One year after granting the stay of execution, Judge Seay granted Williamson’s habeas petition and ordered a new trial. Several bases for the decision were cited, but the most important were the ineffectiveness of Williamson’s trial attorney, admission of the hair sample analysis, denial of the defense request for its own hair sample expert, and failure of the trial court to look into Williamson’s mental competency. The state appealed, and the order for retrial was upheld.

At retrial, a competency hearing was conducted, and Williamson was found incompetent to stand trial. The defense knew that Williamson might well become competent with the assistance of medication, so it prepared for a new trial. It persuaded Barry Scheck’s Innocence Project to take on the case because it concluded that much forensic evidence in the case had not been properly analyzed. In early 1999, the semen found on Debbie Carter and at the crime scene was subjected to the latest DNA technology. That analysis excluded both Williamson and Fritz as sources of the semen. The prosecution still resisted a motion to dismiss, however, and insisted that the hair samples be analyzed also. When that DNA analysis also failed to match Williamson and Fritz, the prosecution finally agreed to dismiss the charges against both, and they were released.

In an interesting post-script, the DNA analyses suggested that the semen found in Debbie Carter’s vagina was that of Glen Gore, who was in prison for another offense. When he heard from national reporters that they wanted to talk with him, he surmised that he was now a suspect in the Carter murder. (Two of Williamson’s attorneys had questioned Gore, suggesting that they thought he might have killed Debbie Carter). However, prison authorities had not been informed of this, so they did not remove him from an out-of-prison work detail to which he was assigned. The day after hearing from the reporters, Gore simply walked away from his work [*608] site. Six days later he turned himself in. Four years later he was convicted of Debbie Carter’s murder and awarded a death sentence (later reduced to life imprisonment as a result of appellate proceedings).

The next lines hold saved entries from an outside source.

(** C10. Whether it returns an error or not, a call only appends: the query
    before the call is a prefix of the query after it, and likewise the
    argument list. In particular, when the children [pre] of a compound node
    compile and the next child [c] fails, the buffers hold the opening
    ["( "], the fragments of [pre] with their separators, the separator
    before [c] and whatever [c] emitted before failing, and the arguments
    appended by [pre] and by [c]; the closing [" )"] is not emitted. *)
Theorem call_only_appends :
  (forall expr b,
     (exists frag,
        query (fst (addFilterExpressionToQuery b expr)) = query b ++ frag) /\
     (exists news,
        args (fst (addFilterExpressionToQuery b expr))
        = (args b ++ news)%list)) /\
  (forall b pre c post frags a1 bc err,
     compile_children (args b) pre = Some (frags, a1) ->
     addFilterExpressionToQuery (Buffers "" a1) c = (bc, Some err) ->
     addFilterExpressionToQuery b (AndFilterExpression (pre ++ c :: post))
     = ({| query := query b ++ "( "
                      ++ String.concat " AND " (frags ++ [query bc]);
           args := args bc |}, Some err) /\
     addFilterExpressionToQuery b (OrFilterExpression (pre ++ c :: post))
     = ({| query := query b ++ "( "
                      ++ String.concat " OR " (frags ++ [query bc]);
           args := args bc |}, Some err)).
Proof.
  split.
  - intros expr b.
    destruct (compile_extends expr b) as (frag & news & Hq & Ha). eauto.
  - intros b pre c post frags a1 bc err H Hc. split.
    + rewrite compile_And.
      exact (compoundExpression_failure "AND" pre c post b frags a1 bc err
               H Hc).
    + rewrite compile_Or.
      exact (compoundExpression_failure "OR" pre c post b frags a1 bc err
               H Hc).
Qed.

(** ** Further properties of the compiler *)

(** X1. What a call appends and what it returns do not depend on the text
    already in the query: with [q] in front of the query, the call appends
    the same fragment and the same arguments and returns the same error. *)
Theorem fragment_independent_of_existing_text :
  forall expr q q0 a,
    addFilterExpressionToQuery {| query := q ++ q0; args := a |} expr
    = ({| query :=
            q ++ query (fst (addFilterExpressionToQuery
                               {| query := q0; args := a |} expr));
          args :=
            args (fst (addFilterExpressionToQuery
                         {| query := q0; args := a |} expr)) |},
       snd (addFilterExpressionToQuery {| query := q0; args := a |} expr)).
Proof.
  intros expr q q0 a.
  exact (compile_frame expr q {| query := q0; args := a |}).
Qed.

Lemma first_failure_None_iff xs :
  first_failure xs = None <-> Forall (fun x => leaf_error x = None) xs.
Proof.
  split; [|apply first_failure_none].
  induction xs as [|x xs IH]; simpl; intros H; [constructor|].
  destruct (leaf_error x) eqn:Hx; [discriminate|].
  constructor; [exact Hx | now apply IH].
Qed.

(** X2. The error a call returns is the error of the first leaf, in
    pre-order, that raises one, whatever the buffers hold; the call succeeds
    exactly when every leaf of the tree is an [Equals] node with a
    supported key. *)
Theorem error_is_first_failing_leaf :
  forall expr b,
    snd (addFilterExpressionToQuery b expr) = first_failure (leaves expr) /\
    (snd (addFilterExpressionToQuery b expr) = None
     <-> Forall (fun x => leaf_error x = None) (leaves expr)).
Proof.
  intros expr b. split; [apply compile_error|].
  rewrite compile_error. apply first_failure_None_iff.
Qed.

Lemma compiled_prefix_all xs :
  first_failure xs = None -> compiled_prefix xs = xs.
Proof.
  induction xs as [|x xs IH]; simpl; [reflexivity|].
  destruct (leaf_error x); [discriminate|]. intros H. now rewrite IH.
Qed.

Lemma compiled_prefix_app xs ys :
  compiled_prefix (xs ++ ys)
  = match first_failure xs with
    | Some _ => compiled_prefix xs
    | None => (xs ++ compiled_prefix ys)%list
    end.
Proof.
  induction xs as [|x xs IH]; simpl; [reflexivity|].
  destruct (leaf_error x); [reflexivity|]. rewrite IH.
  now destruct (first_failure xs).
Qed.

Lemma compound_loop_partial_args rec op subexprs :
  Forall (fun e => forall b,
            args (fst (rec b e))
            = (args b ++ flat_map leaf_values (compiled_prefix (leaves e)))%list
            /\ snd (rec b e) = first_failure (leaves e)) subexprs ->
  forall i b,
    args (fst (compound_loop rec op i subexprs b))
    = (args b
         ++ flat_map leaf_values
              (compiled_prefix (flat_map leaves subexprs)))%list.
Proof.
  induction 1 as [|e rest He _ IH]; intros i b.
  - simpl. now rewrite app_nil_r.
  - rewrite compound_loop_cons. cbn [flat_map].
    rewrite compiled_prefix_app.
    set (b1 := if (0 <? i)%nat then _ else b).
    assert (Hb1 : args b1 = args b) by (subst b1; now destruct (0 <? i)%nat).
    destruct (He b1) as [Ha Hr]. rewrite <- Hr.
    destruct (rec b1 e) as [b2 [err|]]; cbn [fst snd] in *.
    + now rewrite Ha, Hb1.
    + rewrite IH, Ha, Hb1, flat_map_app, <- app_assoc.
      now rewrite (compiled_prefix_all (leaves e)) by (now symmetry).
Qed.

Lemma compoundExpression_partial_args rec op subexprs b :
  Forall (fun e => forall b,
            args (fst (rec b e))
            = (args b ++ flat_map leaf_values (compiled_prefix (leaves e)))%list
            /\ snd (rec b e) = first_failure (leaves e)) subexprs ->
  args (fst (compoundExpression rec b subexprs op))
  = (args b
       ++ flat_map leaf_values
            (compiled_prefix (flat_map leaves subexprs)))%list.
Proof.
  intros H. unfold compoundExpression.
  pose proof (compound_loop_partial_args rec op subexprs H 0
                (append_query b "( ")) as Hl.
  destruct (compound_loop rec op 0 subexprs (append_query b "( "))
    as [b1 [err|]]; exact Hl.
Qed.

Lemma compile_partial_args expr :
  forall b,
    args (fst (addFilterExpressionToQuery b expr))
    = (args b ++ flat_map leaf_values (compiled_prefix (leaves expr)))%list.
Proof.
  induction expr as [l IH|l IH|f v|t] using FilterExpression_tree_ind;
    intros b.
  - rewrite compile_And. apply compoundExpression_partial_args.
    eapply Forall_impl; [|exact IH]. intros e He b0.
    split; [apply He | apply compile_error].
  - rewrite compile_Or. apply compoundExpression_partial_args.
    eapply Forall_impl; [|exact IH]. intros e He b0.
    split; [apply He | apply compile_error].
  - rewrite compile_Equals. cbn [leaves compiled_prefix leaf_error].
    unfold supported_key.
    destruct (strings_Join f "." =? "type"); [reflexivity|].
    destruct (strings_Join f "." =? "id"); [reflexivity|].
    destruct (strings_Join f "." =? "$index"); [reflexivity|].
    simpl. now rewrite app_nil_r.
  - simpl. now rewrite app_nil_r.
Qed.
(** What a call of the embedding function can raise: the client's
    exception, the [[0]] on an empty [data] list, the attribute that the
    response objects do not have, or the [ValueError] with which chromadb
    refuses the embeddings that the method returned. *)
Inductive CallError :=
| ClientError (e : Error)
| EmptyData
| AttributeError (name : string)
| InvalidEmbeddings (msg : string).

Record OpenAIEmbedding (E : Type) := {
  deployment_id : option string;
  _model_name : string;
  _client_create : string → EmbeddingInput → Result (list (EmbeddingItem E))
}.
Arguments deployment_id {E} _.
Arguments _model_name {E} _.
Arguments _client_create {E} _.

(** [t.replace("\n", " ")] *)
Fixpoint replace_newlines (t : string) : string :=
  match t with
  | EmptyString => EmptyString
  | String c t' =>
      String (if Ascii.eqb c "010"%char then " "%char else c) (replace_newlines t')
  end.

(** [sorted(l, key=...)]: a stable sort, here by insertion. *)
Fixpoint insert_by_key {A} (key : A → Z) (x : A) (l : list A) : list A :=
  match l with
  | [] => [x]
  | y :: l' => if (key x <=? key y)%Z then x :: y :: l' else y :: insert_by_key key x l'
  end.

Definition sorted_by_key {A} (key : A → Z) (l : list A) : list A :=
  foldr (insert_by_key key) [] l.

(** [result[0].enbedding]: the response objects carry [embedding] and
    [index]; there is no attribute of this name, so the access raises. *)
Definition enbedding {E} (item : EmbeddingItem E) : E + CallError :=
  inr (AttributeError "enbedding").

(** The loop of the deployment branch: one request per text. *)
Fixpoint embed_each {E} (self : OpenAIEmbedding E) (texts : list string)
  : list E + CallError :=
  match texts with
  | [] => inl []
  | text :: texts' =>
      match _client_create self (_model_name self) (OneText text) with
      | Raise e => inr (ClientError e)
      | Ok [] => inr EmptyData
      | Ok (first :: _) =>
          match enbedding first with
          | inr err => inr err
          | inl json =>
              match embed_each self texts' with
              | inl embeddings => inl (json :: embeddings)
              | inr err => inr err
              end
          end
      end
  end.

(** The body of [__call__] as the class defines it. *)
Definition OpenAIEmbedding_call {E} (self : OpenAIEmbedding E) (texts : list string)
  : list E + CallError :=
  let texts := replace_newlines <$> texts in
  match deployment_id self with
  | Some _ => embed_each self texts
  | None =>
      match _client_create self (_model_name self) (ManyTexts texts) with
      | Raise e => inr (ClientError e)
      | Ok embeddings => inl (e_embedding <$> sorted_by_key e_index embeddings)
      end
  end.

(** The class derives from chromadb's [EmbeddingFunction], which replaces
    the [__call__] of every subclass by a wrapper: the method's result is
    validated before the caller gets it, and an empty list of embeddings
    is refused with [ValueError]; an exception of the method passes
    through.  The vectors are the client's floats and stay abstract. *)
Definition validate_embeddings {E} (embeddings : list E) : list E + CallError :=
  match embeddings with
  | [] => inr (InvalidEmbeddings
                 "Expected embeddings to be a list with at least one item")
  | _ :: _ => inl embeddings
  end.

(** What calling an [OpenAIEmbeddingFunction] object does: the wrapper
    around the method above. *)
Definition EmbeddingFunction_call {E} (self : OpenAIEmbedding E) (texts : list string)
  : list E + CallError :=
  match OpenAIEmbedding_call self texts with
  | inl embeddings => validate_embeddings embeddings
  | inr err => inr err
  end.

(** ** [app.py]: the chat relay *)

Record Message := { role : string; content : string }.

(** The history after the given rounds of user message and reply. *)
Definition rounds_history (rounds : list (string * string)) : list Message :=
  concat ((λ r, [{| role := "user"; content := r.1 |};
                 {| role := "assistant"; content := r.2 |}]) <$> rounds).

(** The comprehension that builds the chatbot display: every user message
    of the history but the last entry, paired with the entry after it. *)
Fixpoint display_from (history : list Message) (i : nat) (prefix : list Message)
  : Result (list (string * string)) :=
  match prefix with
  | [] => Ok []
  | m :: prefix' =>
      if String.eqb (role m) "user" then
        match history !! (i + 1) with
        | Some next =>
            rest <-? display_from history (i + 1) prefix' ;;
            Ok ((content m, content next) :: rest)
        | None => Raise (IndexError "list index out of range")
        end
      else display_from history (i + 1) prefix'
  end.

(** [chat_with_backend]; [post] is the request to the backend with the
    history as it stands, giving the [response] field of the answer when
    it has one.  The history list is extended in place: the second
    component is the same list afterwards. *)
Definition chat_with_backend (post : list Message → Result (option string))
    (user_input : string) (message_history : list Message)
  : Result (list (string * string) * list Message) :=
  let message_history := message_history ++ [{| role := "user"; content := user_input |}] in
  let assistant_reply :=
    match post message_history with
    | Ok (Some reply) => reply
    | Ok None => "[No response]"
    | Raise e => "[Error] " +:+ str_of_error e
    end in
  let message_history :=
    message_history ++ [{| role := "assistant"; content := assistant_reply |}] in
  chatbot_display <-? display_from message_history 0 (removelast message_history) ;;
  Ok (chatbot_display, message_history).

(** In-memory instances of the collaborators of the prompt handler, the
    configurator and the embedding function. *)
Definition mem_prompts : PromptFiles :=
  {| Prompt := string;
     Disk := gmap string string;
     prompts_path := λ f, "prompts/" +:+ f;
     open_read := λ p d, match d !! p with
                         | Some c => Ok c
                         | None => Raise (ExternalError "No such file or directory")
                         end;
     write_file := λ p c d, (Ok (), <[p := c]> d);
     yaml_safe_load := λ c, if String.eqb c EmptyString then Ok None else Ok (Some c);
     yaml_dump := λ p, p;
     json_dump := λ p, p |}.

John Grisham is both a storyteller and a lawyer. However, it is the storyteller that dominates this book. That makes the book very readable, but it detracts from the usefulness of the book as a pedagogical tool. The book has no footnotes (or index, for that matter), and Grisham seldom tells us the source of his information. For example, the story about the police officer who told a witness that he “might get lead poisoning if his memory did not improve,” reflects very badly on the police. However, the reader does not know why Grisham thinks this incident occurred, so it is very difficult for the reader to assess the reliability of the story. (Presumably the witness in question was the source, but Grisham simply does not share that information with the reader). Sometimes Grisham points to damning information that seems to reflect negatively on someone involved in the case, but his description of the information leaves the reader uncertain as to who knew what and when. For example, he is very critical of the police failure to investigate Glen Gore as a suspect. As described earlier, there was a lot of information pointing to Gore, but Grisham never makes it clear how much of that information was actually known to the police or when it was known to them. In addition, Grisham sometimes refers to cases or studies without providing cites to them. For all these reasons, THE INNOCENT MAN would be of questionable utility in a course on the judicial process, criminal procedure, or wrongful convictions.

BRADY v. MARYLAND, 373 U.S. 83 (1963).